TASK TO CARRY OUT -> The response should be the lines of the data, starting at the first and ending at the one that contains "- eapply collapse_dots_nonempty;", copied without change.
### DATA RECORDS
(** The components of a drive-absolute path are plain names. *)
Lemma nt_comps_plain a x :
  In x (nt_comps a) ->
  x <> [] /\ dot_segment x = false /\ ~ In backslash x /\ ~ In slash x.
Proof.
  unfold nt_comps. intro I. apply in_rev in I. repeat split.
  - eapply collapse_dots_nonempty; [|exact I]. intros y [].
  - eapply collapse_dots_rooted_clean; [|exact I]. intros y [].
  - eapply collapse_dots_no_sep; [| |exact I]; [intros y []|apply split_no_sep].
  - eapply collapse_dots_no_sep; [| |exact I]; [intros y []|].
    intros y Iy S. apply (replace_chr_removes slash backslash (skipn 2 a));
      [discriminate|].
    rewrite <- (join_split backslash (replace_chr slash backslash (skipn 2 a))).
    clear I. revert y Iy S. generalize (split backslash (replace_chr slash backslash (skipn 2 a))).
    induction l as [|p l IH]; intros y Iy S; [destruct Iy|].
    destruct l as [|q l]; simpl in *.
    + destruct Iy as [<-|[]]. assumption.
    + apply in_or_app. destruct Iy as [<-|Iy]; [now left|].
      right. right. eapply IH; eauto.
Qed.

Lemma drive_absolute_replace_shape c s rest :
  is_sep Windows s = true -> is_sep Windows c = false ->
  replace_chr slash backslash (c :: colon :: s :: rest)
  = c :: colon :: backslash :: replace_chr slash backslash rest.
Proof.
  intros Hs Hc. simpl in Hc. apply orb_false_iff in Hc. destruct Hc as [_ Hc].
  cbn [replace_chr map]. rewrite Hc.
  change (chr_eqb colon slash) with false. cbv iota.
  simpl in Hs. destruct (chr_eqb s slash) eqn:E; [reflexivity|].
  rewrite orb_false_r in Hs. apply chr_eqb_eq in Hs. now subst.
Qed.

Lemma nt_normpath_drive_absolute a :
  drive_absolute a = true ->
  ntpath.normpath a = firstn 2 a ++ backslash :: join_with backslash (nt_comps a).
Proof.
  intro D. pose proof (drive_absolute_not_special a D) as SP.
  destruct (drive_absolute_inv a D) as (c & s & rest & -> & Hs & Hc).
  unfold ntpath.normpath. rewrite SP.
  rewrite (drive_absolute_replace_shape c s rest Hs Hc).
  unfold nt_comps.
  change (skipn 2 (c :: colon :: s :: rest)) with (s :: rest).
  assert (Rs : replace_chr slash backslash (s :: rest)
               = backslash :: replace_chr slash backslash rest).
  { cbn [replace_chr map]. simpl in Hs.
    destruct (chr_eqb s slash) eqn:E; [reflexivity|].
    rewrite orb_false_r in Hs. apply chr_eqb_eq in Hs. now subst. }
  rewrite Rs.
  cbn [ntpath.splitdrive]. rewrite chr_eqb_refl.
  change (startswith [backslash] (backslash :: replace_chr slash backslash rest))
    with true. cbv iota.
  change (endswith_if (chr_eqb backslash) ([c; colon] ++ [backslash])) with true.
  rewrite collapse_split_lstrip.
  change (split backslash (backslash :: replace_chr slash backslash rest))
    with ([] :: split backslash (replace_chr slash backslash rest)).
  change (collapse_dots true [] ([] :: split backslash (replace_chr slash backslash rest)))
    with (collapse_dots true [] (split backslash (replace_chr slash backslash rest))).
  reflexivity.
Qed.

Lemma filter_nonempty_id (l : list pystr) :
  (forall x, In x l -> x <> []) -> filter nonempty l = l.
Proof.
  induction l as [|x l IH]; intro H; [reflexivity|]. simpl.
  destruct x as [|c x]; [exfalso; apply (H []); [now left|reflexivity]|].
  simpl. rewrite IH; [reflexivity|]. intros y I. apply H. now right.
Qed.

Lemma locate_drive_absolute (h : host) a :
  plat h = Windows -> drive_absolute a = true ->
  locate h a = firstn 2 a :: nt_comps a.
Proof.
  intros W D. unfold locate, os_path.abspath. rewrite W.
  rewrite nt_abspath_drive_absolute, nt_normpath_drive_absolute by assumption.
  destruct (drive_absolute_inv a D) as (c & s & rest & E & Hs & Hc).
  simpl os_sep.
  assert (NB : ~ In backslash (firstn 2 a)).
  { rewrite E. simpl. intros [F|[F|[]]]; [|discriminate F].
    subst c. discriminate Hc. }
  rewrite split_app by assumption. cbn [filter].
  assert (NE : nonempty (firstn 2 a) = true) by (rewrite E; reflexivity).
  rewrite NE. f_equal.
  destruct (nt_comps a) as [|k ks] eqn:K; [reflexivity|].
  rewrite split_join; [|discriminate|].
  - apply filter_nonempty_id. intros x I. rewrite <- K in I.
    now apply nt_comps_plain in I.
  - intros x I. rewrite <- K in I. now apply nt_comps_plain in I.
Qed.

(** Appending a name, with or without a separator in between. *)
Lemma nt_comps_snoc a (n : pystr) :
  2 <= length a -> legal_windows n ->
  nt_comps (a ++ backslash :: n) = nt_comps a ++ [n].
Proof.
  intros Len L. unfold nt_comps.
  rewrite skipn_app. replace (2 - length a) with 0 by lia. simpl skipn at 2.
  rewrite replace_chr_app.
  change (replace_chr slash backslash (backslash :: n))
    with (backslash :: replace_chr slash backslash n).
  rewrite (replace_chr_absent slash backslash n) by apply L.
  rewrite split_snoc by apply L.
  rewrite collapse_dots_app, collapse_dots_keep by apply L.
  reflexivity.
Qed.

Lemma nt_comps_trailing_sep a (s : ascii) :
  2 <= length a -> is_sep Windows s = true ->
  nt_comps (a ++ [s]) = nt_comps a.
Proof.
  intros Len Hs. unfold nt_comps.
  rewrite skipn_app. replace (2 - length a) with 0 by lia. simpl skipn at 2.
  rewrite replace_chr_app.
  assert (E : replace_chr slash backslash [s] = [backslash]).
  { simpl. simpl in Hs. destruct (chr_eqb s slash); [reflexivity|].
    rewrite orb_false_r in Hs. apply chr_eqb_eq in Hs. now subst. }
  rewrite E, split_snoc by (intros []).
  rewrite collapse_dots_app. reflexivity.
Qed.

Lemma nt_comps_after_sep a (s : ascii) (n : pystr) :
  2 <= length a -> is_sep Windows s = true -> legal_windows n ->
  nt_comps ((a ++ [s]) ++ n) = nt_comps (a ++ [s]) ++ [n].
Proof.
  intros Len Hs L. rewrite nt_comps_trailing_sep by assumption.
  rewrite <- nt_comps_snoc by assumption.
  unfold nt_comps. f_equal. f_equal. f_equal.
  rewrite <- !app_assoc. rewrite !skipn_app.
  replace (2 - length a) with 0 by lia. simpl skipn.
  rewrite !replace_chr_app. f_equal. simpl.
  simpl in Hs. destruct (chr_eqb s slash); [reflexivity|].
  rewrite orb_false_r in Hs. apply chr_eqb_eq in Hs. now subst.
Qed.

Lemma endswith_if_app f (l n : pystr) :
  n <> [] -> endswith_if f (l ++ n) = endswith_if f n.
Proof.
  intro NE. unfold endswith_if. rewrite rev_app_distr.
  destruct (rev n) as [|x r] eqn:E; [|reflexivity].
  exfalso. apply NE. apply (f_equal (@rev ascii)) in E.
  now rewrite rev_involutive in E.
Qed.

Lemma endswith_if_inv f (a : pystr) :
  endswith_if f a = true -> exists a0 s, a = a0 ++ [s] /\ f s = true.
Proof.
  unfold endswith_if. destruct (rev a) as [|x r] eqn:E; [discriminate|].
  intro F. exists (rev r), x. split; [|assumption].
  apply (f_equal (@rev ascii)) in E. now rewrite rev_involutive in E.
Qed.

Lemma both_seps_legal n x :
  legal_windows n -> In x n -> ntpath.both_seps x = false.
Proof.
  intros L I. unfold ntpath.both_seps, is_sep.
  destruct (chr_eqb x backslash) eqn:B.
  - apply chr_eqb_eq in B. subst. exfalso. now apply (lw_no_backslash _ L).
  - destruct (chr_eqb x slash) eqn:Sl; [|reflexivity].
    apply chr_eqb_eq in Sl. subst. exfalso. now apply (lw_no_slash _ L).
Qed.

Lemma endswith_if_legal n :
  legal_windows n -> endswith_if ntpath.both_seps n = false.
Proof.
  intros L. unfold endswith_if. destruct (rev n) as [|x r] eqn:E; [reflexivity|].
  apply (both_seps_legal n x L). apply in_rev. rewrite E. now left.
Qed.

Lemma splitdrive_no_colon n : ~ In colon n -> ntpath.splitdrive n = ([], n).
Proof.
  intro N. destruct n as [|x [|y r]]; try reflexivity.
  unfold ntpath.splitdrive. destruct (chr_eqb y colon) eqn:E; [|reflexivity].
  apply chr_eqb_eq in E. subst. exfalso. apply N. right. now left.
Qed.

Lemma head_is_sep_legal n : legal_windows n -> ntpath.head_is_sep n = false.
Proof.
  intro L. destruct n as [|x r]; [reflexivity|].
  apply (both_seps_legal (x :: r) x L). now left.
Qed.

(** One round of [ntpath.join] with a plain name. *)
Lemma join_step_legal (d rp n : pystr) :
  legal_windows n -> rp <> [] ->
  ntpath.join_step (d, rp) n
  = (d, if endswith_if ntpath.both_seps rp then rp ++ n
        else rp ++ backslash :: n).
Proof.
  intros L NE. unfold ntpath.join_step.
  rewrite (splitdrive_no_colon n (lw_no_colon _ L)).
  rewrite (head_is_sep_legal n L).
  destruct rp as [|x rp]; [congruence|]. reflexivity.
Qed.

Lemma nt_join_one a n :
  drive_absolute a = true -> legal_windows n ->
  ntpath.join a [n]
  = if endswith_if ntpath.both_seps a then a ++ n else a ++ backslash :: n.
Proof.
  intros D L. destruct (drive_absolute_inv a D) as (c & s & rest & -> & Hs & Hc).
  unfold ntpath.join. cbn [fold_left ntpath.splitdrive]. rewrite chr_eqb_refl.
  rewrite join_step_legal by (assumption || discriminate).
  change (c :: colon :: s :: rest) with ([c; colon] ++ s :: rest).
  rewrite (endswith_if_app ntpath.both_seps [c; colon] (s :: rest)) by discriminate.
  destruct (endswith_if ntpath.both_seps (s :: rest)); now rewrite <- app_assoc.
Qed.

Lemma nt_join_cons a n ns :
  drive_absolute a = true -> legal_windows n ->
  ntpath.join a (n :: ns) = ntpath.join (ntpath.join a [n]) ns.
Proof.
  intros D L. destruct (drive_absolute_inv a D) as (c & s & rest & -> & Hs & Hc).
  unfold ntpath.join. cbn [fold_left ntpath.splitdrive]. rewrite chr_eqb_refl.
  rewrite join_step_legal by (assumption || discriminate).
  set (rp := if endswith_if ntpath.both_seps (s :: rest) then (s :: rest) ++ n
             else (s :: rest) ++ backslash :: n).
  cbn [app ntpath.splitdrive]. rewrite chr_eqb_refl. reflexivity.
Qed.

Lemma drive_absolute_app a x :
  drive_absolute a = true -> drive_absolute (a ++ x) = true.
Proof.
  intro D. destruct (drive_absolute_inv a D) as (c & s & rest & -> & _ & _).
  exact D.
Qed.

Lemma drive_absolute_length a : drive_absolute a = true -> 3 <= length a.
Proof.
  intro D. destruct (drive_absolute_inv a D) as (c & s & rest & -> & _ & _).
  simpl. lia.
Qed.

Lemma firstn_2_app (a x : pystr) :
  2 <= length a -> firstn 2 (a ++ x) = firstn 2 a.
Proof.
  intro Len. rewrite firstn_app. replace (2 - length a) with 0 by lia.
  simpl. now rewrite app_nil_r.
Qed.

(** Joining a plain name to a drive-absolute path. *)
Lemma nt_join_facts a n :
  drive_absolute a = true -> legal_windows n ->
  drive_absolute (ntpath.join a [n]) = true /\
  endswith_if ntpath.both_seps (ntpath.join a [n]) = false /\
  firstn 2 (ntpath.join a [n]) = firstn 2 a /\
  nt_comps (ntpath.join a [n]) = nt_comps a ++ [n].
Proof.
  intros D L. rewrite nt_join_one by assumption.
  pose proof (drive_absolute_length a D) as Len.
  destruct (endswith_if ntpath.both_seps a) eqn:E.
  - repeat split.
    + now apply drive_absolute_app.
    + rewrite endswith_if_app by apply L. now apply endswith_if_legal.
    + apply firstn_2_app. lia.
    + destruct (endswith_if_inv _ _ E) as (a0 & s & -> & Hs).
      rewrite length_app in Len. simpl in Len.
      apply nt_comps_after_sep; [lia|assumption|assumption].
  - repeat split.
    + now apply drive_absolute_app.
    + change (a ++ backslash :: n) with (a ++ [backslash] ++ n).
      rewrite app_assoc, endswith_if_app by apply L. now apply endswith_if_legal.
    + apply firstn_2_app. lia.
    + apply nt_comps_snoc; [lia|assumption].
Qed.

Lemma locate_join (h : host) a n :
  plat h = Windows -> drive_absolute a = true -> legal_windows n ->
  locate h (os_path.join h a [n]) = locate h a ++ [n].
Proof.
  intros W D L. unfold os_path.join. rewrite W.
  destruct (nt_join_facts a n D L) as (D' & _ & F & C).
  rewrite !locate_drive_absolute by assumption. now rewrite F, C.
Qed.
######
WRITTEN SOLUTION ->
(** The components of a drive-absolute path are plain names. *)
Lemma nt_comps_plain a x :
  In x (nt_comps a) ->
  x <> [] /\ dot_segment x = false /\ ~ In backslash x /\ ~ In slash x.
Proof.
  unfold nt_comps. intro I. apply in_rev in I. repeat split.
  - eapply collapse_dots_nonempty; [|exact I]. intros y [].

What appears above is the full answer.